▶ [Assignment]
Looking at the records below, say how many lines contain "bool". Nothing else belongs in the answer.

-- Given data follows --

(** [str.lower] on code points below 256: the letters [A]-[Z] and the
    Latin-1 capitals U+00C0-U+00DE, the multiplication sign U+00D7
    apart, move up by 32. *)
Definition lower_char (c : ascii) : ascii :=
  let n := nat_of_ascii c in
  if ((65 <=? n) && (n <=? 90)) ||
     ((192 <=? n) && (n <=? 222) && negb (n =? 215))
  then ascii_of_nat (n + 32) else c.

Definition lower (s : str) : str := map lower_char s.

(** The leading run of characters that satisfy [p]. *)
Fixpoint take_while (p : ascii -> bool) (s : str) : str :=
  match s with
  | [] => []
  | c :: s' => if p c then c :: take_while p s' else []
  end.

(** ** The rewriting steps of [generate_markdown_from_sources] *)

(** [re.sub(r'\/images\/', 'images/', content)] *)
Definition fix_image_dir (content : str) : str :=
  re_sub (literal (txt "/images/") (txt "images/")) content.

(** [re.sub(r'\.svg', '.png', content)] *)
Definition fix_image_ext (content : str) : str :=
  re_sub (literal (txt ".svg") (txt ".png")) content.

(** [re.sub(r'\]\(\/', '](https://vulkan-tutorial.com/', content)] *)
Definition fix_relative_links (content : str) : str :=
  re_sub (literal (txt "](/") (txt "](https://vulkan-tutorial.com/")) content.

(** The nested function [repl], applied to [match.group(1)].  The
    default of [last] is never used, [split] returning at least one
    field ([split_not_nil] below). *)
Definition repl (group1 : str) : str :=
  let target := group1 in
  let target := lower target in
  let target := re_sub (literal (txt "_") (txt "-")) target in
  let target := last (split "/" target) [] in
  txt "](#" ++ target ++ txt ")".

Definition not_rparen (c : ascii) : bool := negb (Ascii.eqb c ")").

(** The pattern [\]\(!([^)]+)\)]: the three characters [](!], then the
    longest run of characters other than [)], which is group 1 and must
    not be empty, then [)].  The negated class matches newlines too.  A
    shorter run is followed by a character of the run, never by [)], so
    backtracking finds no other match. *)
Definition chapter_ref : matcher :=
  fun s =>
    match s with
    | "]"%char :: "("%char :: "!"%char :: rest =>
        let group1 := take_while not_rparen rest in
        match group1, skipn (length group1) rest with
        | _ :: _, ")"%char :: _ => Some (3 + length group1 + 1, repl group1)
        | _, _ => None
        end
    | _ => None
    end.

(** [re.sub(r'\]\(!([^)]+)\)', repl, content)] *)
Definition fix_chapter_references (content : str) : str :=
  re_sub chapter_ref content.

(** The four substitutions, in the order of the source. *)
Definition rewrite_references (content : str) : str :=
  let content := fix_image_dir content in
  let content := fix_image_ext content in
  let content := fix_relative_links content in
  fix_chapter_references content.

(** ** Chapter fragments and the content tree *)

(** [class VTEMarkdownFile] *)
Record VTEMarkdownFile := {
  content : str;
  depth : nat;
  prefix : str;
  title : str
}.

(** A directory entry as [iterdir] yields it: a file with its name and
    its text ([None] when [open] or [read] fails: the file cannot be
    opened or is not UTF-8), or a directory with its name and its
    entries in the order in which [iterdir] lists them. *)
#[warnings="-register-all"] Inductive entry :=
| File (name : str) (text : option str)
| Dir (name : str) (children : list entry).

Definition entry_name (e : entry) : str :=
  match e with
  | File name _ => name
  | Dir name _ => name
  end.

(** [name.rfind(c)], [None] for -1. *)
Fixpoint rfind (c : ascii) (name : str) : option nat :=
  match name with
  | [] => None
  | x :: name' =>
      match rfind c name' with
      | Some i => Some (S i)
      | None => if Ascii.eqb x c then Some 0 else None
      end
  end.

(** [pathlib]'s [PurePath.stem] (Python 3.9 to 3.13): the name without
    its last suffix; a leading or a trailing dot starts no suffix. *)
Definition stem (name : str) : str :=
  match rfind "." name with
  | Some i => if (0 <? i) && (i <? length name - 1) then firstn i name else name
  | None => name
  end.

(** ** State and exceptions

    The lists that the program allocates live in a store and are
    referred to by their address, so that a list passed to a recursive
    call is the caller's list.  The output file is [None] as long as it
    does not exist. *)

Definition loc := nat.

Record world := {
  lists : list (list VTEMarkdownFile);
  output_file : option str
}.

Inductive exn :=
| IndexError
| ReadError (name : str).

Inductive outcome (A : Type) :=
| Ok (a : A)
| Raise (e : exn).

Arguments Ok {A} a.
Arguments Raise {A} e.

Definition M (A : Type) : Type := world -> outcome A * world.

Definition ret {A} (a : A) : M A := fun w => (Ok a, w).

Definition raise {A} (e : exn) : M A := fun w => (Raise e, w).

Definition bind {A B} (c : M A) (k : A -> M B) : M B :=
  fun w =>
    match c w with
    | (Ok a, w') => k a w'
    | (Raise e, w') => (Raise e, w')
    end.

Notation "x <- c ;; k" := (bind c (fun x => k))
  (at level 61, c at next level, right associativity).
Notation "c ;;; k" := (bind c (fun _ => k))
  (at level 61, right associativity).

(** [list[VTEMarkdownFile]()]: a new empty list, at a new address. *)
Definition new_list : M loc :=
  fun w =>
    (Ok (length (lists w)),
     {| lists := lists w ++ [[]]; output_file := output_file w |}).

Fixpoint update (l : loc) (f : list VTEMarkdownFile -> list VTEMarkdownFile)
    (ls : list (list VTEMarkdownFile)) : list (list VTEMarkdownFile) :=
  match ls, l with
  | [], _ => []
  | x :: ls', O => f x :: ls'
  | x :: ls', S l' => x :: update l' f ls'
  end.

(** [markdown_files.append(file)] *)
Definition append (l : loc) (file : VTEMarkdownFile) : M unit :=
  fun w =>
    (Ok tt,
     {| lists := update l (fun x => x ++ [file]) (lists w);
        output_file := output_file w |}).

(** The current value of the list at an address. *)
Definition deref (l : loc) : M (list VTEMarkdownFile) :=
  fun w => (Ok (nth l (lists w) []), w).

(** [tokens[i]] *)
Definition index (tokens : list str) (i : nat) : M str :=
  match nth_error tokens i with
  | Some t => ret t
  | None => raise IndexError
  end.

(** [with open(entry, 'r', encoding="utf-8") as file: file.read()] *)
Definition read (name : str) (text : option str) : M str :=
  match text with
  | Some s => ret s
  | None => raise (ReadError name)
  end.

(** [with open(output_filename, "w", encoding="utf-8") as file:
    file.write(s)] *)
Definition write (s : str) : M unit :=
  fun w => (Ok tt, {| lists := lists w; output_file := Some s |}).

Section ForEach.
Variable A : Type.
Variable body : A -> M unit.

(** [for x in xs: body] *)
Fixpoint for_each (xs : list A) : M unit :=
  match xs with
  | [] => ret tt
  | x :: xs' => body x ;;; for_each xs'
  end.
End ForEach.

Arguments for_each {A} body xs.

(** ** The directory walk *)

(** [entry.stem.replace('_', ' ').split(" ")] *)
Definition title_tokens (stem : str) : list str :=
  split " " (str_replace (txt "_") (txt " ") stem).

(** One turn of the loop of [_process_files_in_directory], for the
    entry [e] of a directory walked at [current_depth] with
    [parent_prefix] and the list at [markdown_files].  For a directory
    the recursive call is made with an explicit list, so it allocates
    nothing and runs the loop over the children. *)
Fixpoint process_entry (current_depth : nat) (parent_prefix : str)
    (markdown_files : loc) (e : entry) {struct e} : M unit :=
  let title_tokens := title_tokens (stem (entry_name e)) in
  token <- index title_tokens 0 ;;
  let prefix := parent_prefix ++ token ++ txt "." in
  match e with
  | Dir _ children =>
      for_each (process_entry (current_depth + 1) prefix markdown_files)
        children
  | File name text =>
      let title := join (txt " ") (skipn 1 title_tokens) in
      content <- read name text ;;
      append markdown_files
        {| content := content; depth := current_depth;
           prefix := prefix; title := title |}
  end.

(** [_process_files_in_directory(directory_path, current_depth,
    parent_prefix, markdown_files)]; [directory] is what [iterdir]
    lists for [directory_path], and [None] is the default of
    [markdown_files]. *)
Definition _process_files_in_directory (directory : list entry)
    (current_depth : nat) (parent_prefix : str)
    (markdown_files : option loc) : M loc :=
  markdown_files <-
    match markdown_files with
    | None => new_list
    | Some l => ret l
    end ;;
  for_each (process_entry current_depth parent_prefix markdown_files)
    directory ;;;
  ret markdown_files.

(** ** The assembler *)

(** [a <= b] on strings: by code points, a proper prefix first. *)
Fixpoint str_leb (a b : str) : bool :=
  match a, b with
  | [], _ => true
  | _ :: _, [] => false
  | x :: a', y :: b' =>
      if nat_of_ascii x <? nat_of_ascii y then true
      else if nat_of_ascii y <? nat_of_ascii x then false
      else str_leb a' b'
  end.

Section Sorted.
Variable key : VTEMarkdownFile -> str.

Fixpoint insert (x : VTEMarkdownFile) (l : list VTEMarkdownFile) :
    list VTEMarkdownFile :=
  match l with
  | [] => [x]
  | y :: l' => if str_leb (key x) (key y) then x :: l else y :: insert x l'
  end.

(** [sorted(l, key=key)]: ascending and stable; an element goes in
    front of the later elements with an equal key. *)
Definition sorted (l : list VTEMarkdownFile) : list VTEMarkdownFile :=
  fold_right insert [] l.
End Sorted.

(** The body of the loop over the sorted fragments, up to the value
    that is added to [temp_markdown]. *)
Definition section_of (entry : VTEMarkdownFile) : str :=
  let content := txt "# " ++ title entry ++ [nl; nl] ++ content entry in
  rewrite_references content.

(** The loop over the sorted fragments: [temp_markdown] starts empty
    and grows by [content + '\n\n'] at each turn. *)
Definition join_sections (md_files : list VTEMarkdownFile) : str :=
  fold_left (fun temp_markdown entry =>
               temp_markdown ++ section_of entry ++ [nl; nl])
    md_files [].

-- Given data concluded --

▶ [Response]
3